Recorded data →
(* ===== verification/Bytes.v ===== *)
(** * Integers as bytes: little endian, big endian, [big.Int] *)

From stdpp Require Import base list.
From Stdlib Require Import ZArith Strings.Byte.
From S2P Require Import Prelude Types TypesProofs.

Open Scope Z_scope.

Definition byteZ (b : byte) : Z := Z.of_N (Byte.to_N b).

Definition zByte (z : Z) : byte := default x00 (Byte.of_N (Z.to_N (z mod 256))).

(** Little-endian value of a byte string, and its [n]-byte encoding. *)
Fixpoint leDecode (b : bytes) : Z :=
  match b with
  | [] => 0
  | c :: r => byteZ c + 256 * leDecode r
  end.

Fixpoint leEncode (n : nat) (z : Z) : bytes :=
  match n with
  | O => []
  | S n' => zByte z :: leEncode n' (z / 256)
  end.

(** [new(big.Int).SetBytes(b)]: big endian. *)
Definition bigSetBytes (b : bytes) : Z := leDecode (reverse b).

(** The digits of [big.Int.Bytes] from the lowest, without leading zeros; the
    fuel is the bit length. *)
Fixpoint leMinimal (fuel : nat) (z : Z) : bytes :=
  match fuel with
  | O => []
  | S f => if z <=? 0 then [] else zByte z :: leMinimal f (z / 256)
  end.

Definition bigBytes (z : Z) : bytes := reverse (leMinimal (S (Z.to_nat (Z.log2 z))) z).

(** Go's [copy] into a fresh array of [n] bytes. *)
Definition goCopy (n : nat) (src : bytes) : bytes :=
  take n src ++ repeat x00 (n - length src).

Lemma byteZ_range b : 0 ≤ byteZ b < 256.
Proof.
  unfold byteZ. pose proof (Byte.to_N_bounded b). lia.
Qed.

Lemma zByte_byteZ b : zByte (byteZ b) = b.
Proof. destruct b; reflexivity. Qed.

Lemma byteZ_zByte z : byteZ (zByte z) = z mod 256.
Proof.
  unfold zByte, byteZ. pose proof (Z.mod_pos_bound z 256 eq_refl) as Hb.
  destruct (Byte.of_N (Z.to_N (z mod 256))) as [b|] eqn:E; cbn.
  - apply Byte.to_of_N in E. rewrite E. lia.
  - apply Byte.of_N_None_iff in E. lia.
Qed.

Lemma zByte_mod z : zByte (z mod 256) = zByte z.
Proof. unfold zByte. by rewrite Z.mod_mod. Qed.

Lemma leEncode_length n z : length (leEncode n z) = n.
Proof. revert z. induction n; intros z; cbn; auto. Qed.

Lemma leDecode_range b : 0 ≤ leDecode b < 256 ^ Z.of_nat (length b).
Proof.
  induction b as [|c r IH]; [done|]. cbn [leDecode length].
  rewrite Nat2Z.inj_succ, Z.pow_succ_r by lia. pose proof (byteZ_range c). lia.
Qed.

Lemma leDecode_encode n z : 0 ≤ z < 256 ^ Z.of_nat n → leDecode (leEncode n z) = z.
Proof.
  revert z. induction n as [|n IH]; intros z Hz; cbn [leEncode leDecode].
  - cbn in Hz. lia.
  - rewrite Nat2Z.inj_succ, Z.pow_succ_r in Hz by lia. rewrite byteZ_zByte, IH.
    + pose proof (Z.div_mod z 256). lia.
    + split; [apply Z.div_pos; lia | apply Z.div_lt_upper_bound; lia].
Qed.

Lemma leEncode_decode b : leEncode (length b) (leDecode b) = b.
Proof.
  induction b as [|c r IH]; [done|]. cbn [leDecode length leEncode].
  pose proof (byteZ_range c).
  replace (byteZ c + 256 * leDecode r) with (byteZ c + leDecode r * 256) by ring.
  rewrite Z.div_add, Z.div_small, Z.add_0_l, IH by lia.
  rewrite <- zByte_mod, Z_mod_plus_full, zByte_mod, zByte_byteZ. done.
Qed.

Lemma leDecode_inj b b' : length b = length b' → leDecode b = leDecode b' → b = b'.
Proof. intros Hl Hd. rewrite <- (leEncode_decode b), <- (leEncode_decode b'), Hl, Hd. done. Qed.

Lemma leEncode_zero n : leEncode n 0 = repeat x00 n.
Proof. induction n; cbn; [done|]. by f_equal. Qed.

(** Padding the minimal digits gives the fixed-width encoding. *)
Lemma leMinimal_pad fuel n z : 0 ≤ z < 256 ^ Z.of_nat n → z < 2 ^ Z.of_nat fuel →
  goCopy n (leMinimal fuel z) = leEncode n z.
Proof.
  unfold goCopy. revert n z. induction fuel as [|f IH]; intros n z Hz Hf.
  - cbn in Hf. assert (z = 0) as -> by lia. cbn [leMinimal length]. by rewrite take_nil, Nat.sub_0_r, leEncode_zero.
  - cbn [leMinimal]. destruct (Z.leb_spec z 0).
    + assert (z = 0) as -> by lia. cbn [length]. by rewrite take_nil, Nat.sub_0_r, leEncode_zero.
    + destruct n as [|n]; [cbn in Hz; lia|]. cbn [leEncode length take].
      rewrite Nat2Z.inj_succ, Z.pow_succ_r in Hz, Hf by lia.
      cbn [app]. f_equal. rewrite <- IH; [done | |].
      * split; [apply Z.div_pos; lia | apply Z.div_lt_upper_bound; lia].
      * apply Z.div_lt_upper_bound; lia.
Qed.

Lemma bigBytes_pad n z : 0 ≤ z < 256 ^ Z.of_nat n →
  goCopy n (Reverse (bigBytes z)) = leEncode n z.
Proof.
  intros Hz. unfold bigBytes. rewrite Reverse_reverse, reverse_involutive.
  apply leMinimal_pad; [done|]. rewrite Nat2Z.inj_succ.
  destruct (decide (z = 0)) as [->|Hne]; [done|].
  rewrite Z2Nat.id by apply Z.log2_nonneg. apply Z.log2_spec. lia.
Qed.

Lemma Reverse_involutive s : Reverse (Reverse s) = s.
Proof. by rewrite !Reverse_reverse, reverse_involutive. Qed.

Lemma length_Reverse s : length (Reverse s) = length s.
Proof. by rewrite Reverse_reverse, length_reverse. Qed.

Lemma goCopy_id n s : length s = n → goCopy n s = s.
Proof.
  intros Hn. unfold goCopy. rewrite Hn, Nat.sub_diag, firstn_all2 by lia. apply app_nil_r.
Qed.

Lemma goCopy_length n s : length (goCopy n s) = n.
Proof. unfold goCopy. rewrite length_app, length_take, repeat_length. lia. Qed.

What is being asked →
Precisely the lines between those holding "take n src ++ repeat x00 (n - length src)." and "z 256). lia.", inclusive, are to be reproduced from the listing above, with nothing added.

Solution to the exercise →
  take n src ++ repeat x00 (n - length src).

Lemma byteZ_range b : 0 ≤ byteZ b < 256.
Proof.
  unfold byteZ. pose proof (Byte.to_N_bounded b). lia.
Qed.

Lemma zByte_byteZ b : zByte (byteZ b) = b.
Proof. destruct b; reflexivity. Qed.

Lemma byteZ_zByte z : byteZ (zByte z) = z mod 256.
Proof.
  unfold zByte, byteZ. pose proof (Z.mod_pos_bound z 256 eq_refl) as Hb.
  destruct (Byte.of_N (Z.to_N (z mod 256))) as [b|] eqn:E; cbn.
  - apply Byte.to_of_N in E. rewrite E. lia.
  - apply Byte.of_N_None_iff in E. lia.
Qed.

Lemma zByte_mod z : zByte (z mod 256) = zByte z.
Proof. unfold zByte. by rewrite Z.mod_mod. Qed.

Lemma leEncode_length n z : length (leEncode n z) = n.
Proof. revert z. induction n; intros z; cbn; auto. Qed.

Lemma leDecode_range b : 0 ≤ leDecode b < 256 ^ Z.of_nat (length b).
Proof.
  induction b as [|c r IH]; [done|]. cbn [leDecode length].
  rewrite Nat2Z.inj_succ, Z.pow_succ_r by lia. pose proof (byteZ_range c). lia.
Qed.

Lemma leDecode_encode n z : 0 ≤ z < 256 ^ Z.of_nat n → leDecode (leEncode n z) = z.
Proof.
  revert z. induction n as [|n IH]; intros z Hz; cbn [leEncode leDecode].
  - cbn in Hz. lia.
  - rewrite Nat2Z.inj_succ, Z.pow_succ_r in Hz by lia. rewrite byteZ_zByte, IH.
    + pose proof (Z.div_mod z 256). lia.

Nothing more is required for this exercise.